Terminaré este pequeño recuento de
anécdotas con algo que me ha sucedido hace aproximadamente un año. Ocho años
atrás escribí un cuento fantástico que se llama “Instrucciones para John
Howell”, no les voy a contar el cuento; la situación central es la de un hombre
que va al teatro y asiste al primer acto de una comedia, más o menos banal, que
no le interesa demasiado; en el intervalo entre el primero y el segundo acto
dos personas lo invitan a seguirlos y lo llevan a los camerinos, y antes de que
él pueda darse cuenta de lo que está sucediendo, le ponen una peluca, le ponen
unos anteojos y le dicen que en el segundo acto él va a representar el papel
del actor que había visto antes y que se llama John Howell en la pieza.
“Usted será John Howell”. Él quiere
protestar y preguntar qué clase de broma estúpida es esa, pero se da cuenta en
el momento de que hay una amenaza latente, de que si él se resiste puede
pasarle algo muy grave, pueden matarlo. Antes de darse cuenta de nada escucha
que le dicen “salga a escena, improvise, haga lo que quiera, el juego es así”,
y lo empujan y él se encuentra ante el público… No les voy a contar el final
del cuento, que es fantástico, pero sí lo que sucedió después.

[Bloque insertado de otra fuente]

(** * list-matlab-package-functions.py: a shallow embedding

    The script walks an XML reference list, resolves every reference
    entry to a (possibly fully qualified) name and prints the sorted
    names as an Octave [case {...}] fragment.  This file embeds the pure
    part of the script (everything after the download) and proves the
    properties of the walker, the resolver and the formatter.

    Modelling choices:
    - a Python [str] is a [string]; its characters are the code points
      0..255, which covers the ASCII names and lower-case URLs the
      script is written for;
    - Python integers are [Z]; slice and [find] indices follow the
      interpreter's clamping rules;
    - [element.attrib] is a [gmap string string];
    - an exception is a value of [exception]; code that may raise
      returns a [result];
    - [print] appends to an explicit standard-output string;
    - assertions are enabled (the script is not run with [-O]) and the
      interpreter's recursion limit is not modelled. *)

From Stdlib Require Import ZArith Ascii String.
From stdpp Require Import gmap strings list sorting.

Local Open Scope Z_scope.

(** ** Python primitives used by the script *)

Module Py.

Inductive exception := AssertionError | KeyError.

Inductive result (A : Type) : Type :=
| Ok (x : A)
| Raise (e : exception).
Global Arguments Ok {A} x.
Global Arguments Raise {A} e.

(** Sequencing: the first exception raised propagates. *)
Global Instance result_ret : MRet result := λ A x, Ok x.
Global Instance result_bind : MBind result := λ A B k r,
  match r with
  | Ok x => k x
  | Raise e => Raise e
  end.

(** [assert b] *)
Definition assert (b : bool) : result unit :=
  if b then Ok tt else Raise AssertionError.

Definition len (s : string) : Z := Z.of_nat (String.length s).

(** Index normalisation of slices (PySlice_AdjustIndices, step 1):
    a negative index counts from the end, and the result is clamped
    to [0, len]. *)
Definition adjust_index (length i : Z) : Z :=
  if i <? 0 then Z.max 0 (i + length) else Z.min i length.

(** [s[start:stop]]; [None] is an omitted bound. *)
Definition slice (s : string) (start stop : option Z) : string :=
  let lo := from_option (adjust_index (len s)) 0 start in
  let hi := from_option (adjust_index (len s)) (len s) stop in
  String.substring (Z.to_nat lo) (Z.to_nat (hi - lo)) s.

(** [s.startswith(prefix)] *)
Definition startswith (s pre : string) : bool := String.prefix pre s.

(** [s.endswith(suffix)]: the suffix is compared at offset
    [len(s) - len(suffix)]. *)
Definition endswith (s suf : string) : bool :=
  let n := String.length s in
  let m := String.length suf in
  (m <=? n)%nat && bool_decide (String.substring (n - m) m s = suf).

(** Index normalisation of [find] (ADJUST_INDICES): the end is clamped
    to [0, len], the start only from below. *)
Definition find_start (length i : Z) : Z :=
  if i <? 0 then Z.max 0 (i + length) else i.

(** [s.find(sub, start, stop)]: the lowest index at which [sub] occurs
    within [s[start:stop]], or [-1]. *)
Definition find (s sub : string) (start stop : option Z) : Z :=
  let lo := from_option (find_start (len s)) 0 start in
  let hi := from_option (adjust_index (len s)) (len s) stop in
  if hi - lo <? len sub then -1
  else
    match String.index (Z.to_nat lo) sub
                       (String.substring 0 (Z.to_nat hi) s) with
    | Some i => Z.of_nat i
    | None => -1
    end.

(** [c in s] for a one-character needle *)
Fixpoint contains (c : ascii) (s : string) : bool :=
  match s with
  | EmptyString => false
  | String a s' => bool_decide (a = c) || contains c s'
  end.

(** ASCII case folding, [str.lower] on ASCII text *)
Definition isascii_char (c : ascii) : bool := (N_of_ascii c <? 128)%N.

Definition lower_char (c : ascii) : ascii :=
  let n := N_of_ascii c in
  if ((65 <=? n) && (n <=? 90))%N then ascii_of_N (n + 32) else c.

Fixpoint isascii (s : string) : bool :=
  match s with
  | EmptyString => true
  | String a s' => isascii_char a && isascii s'
  end.

Fixpoint lower (s : string) : string :=
  match s with
  | EmptyString => EmptyString
  | String a s' => String (lower_char a) (lower s')
  end.

End Py.

Import Py.

(** ** The script *)

(** [_PRINT_FQCN = True] *)
Definition _PRINT_FQCN : bool := true.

El año pasado recibí desde Nueva York
una carta firmada por una persona que se llama John Howell. Esa persona me
decía lo siguiente: “Yo me llamo John Howell, soy un estudiante de la
universidad de Columbia, y me ha sucedido esto; yo había leído varios libros
suyos, que me habían gustado, que me habían interesado, a tal punto que estuve
en París hace dos años y por timidez no me animé a buscarlo y hablar con usted.
En el hotel escribí un cuento en el cual usted es el protagonista, es decir
que, como París me ha gustado mucho, y usted vive en París, me pareció un
homenaje, una prueba de amistad, aunque no nos conociéramos, hacerlo intervenir
a usted como personaje. Luego, volví a N.Y, me encontré con un amigo que tiene
un conjunto de teatro de aficionados y me invitó a participar en una
representación; yo no soy actor, decía John, y no tenía muchas ganas de hacer
eso, pero mi amigo insistió porque había otro actor enfermo. Insistió y
entonces yo me aprendí el papel en dos o tres días y me divertí bastante. En
ese momento entré en una librería y encontré un libro de cuentos suyos donde
había un cuento que se llamaba “Instrucciones para John Howell”. ¿Cómo puede
usted explicarme esto, agregaba, cómo es posible que usted haya escrito un
cuento sobre alguien que se llama John Howell, que también entra de alguna
manera un poco forzado en el teatro, y yo, John Howell, he escrito en París un
cuento sobre alguien que se llama Julio Cortázar.
Yo los dejo a ustedes con esta
pequeña apertura, sobre el misterio y lo fantástico, para que cada uno apele a
su propia imaginación y a su propia reflexión y desde luego, a partir de este
minuto estoy dispuesto a dialogar y a contestar, como pueda, las preguntas que
me hagan.
Conferencia dictada en la Universidad
Católica Andrés Bello. UCAB. Caracas - Venezuela.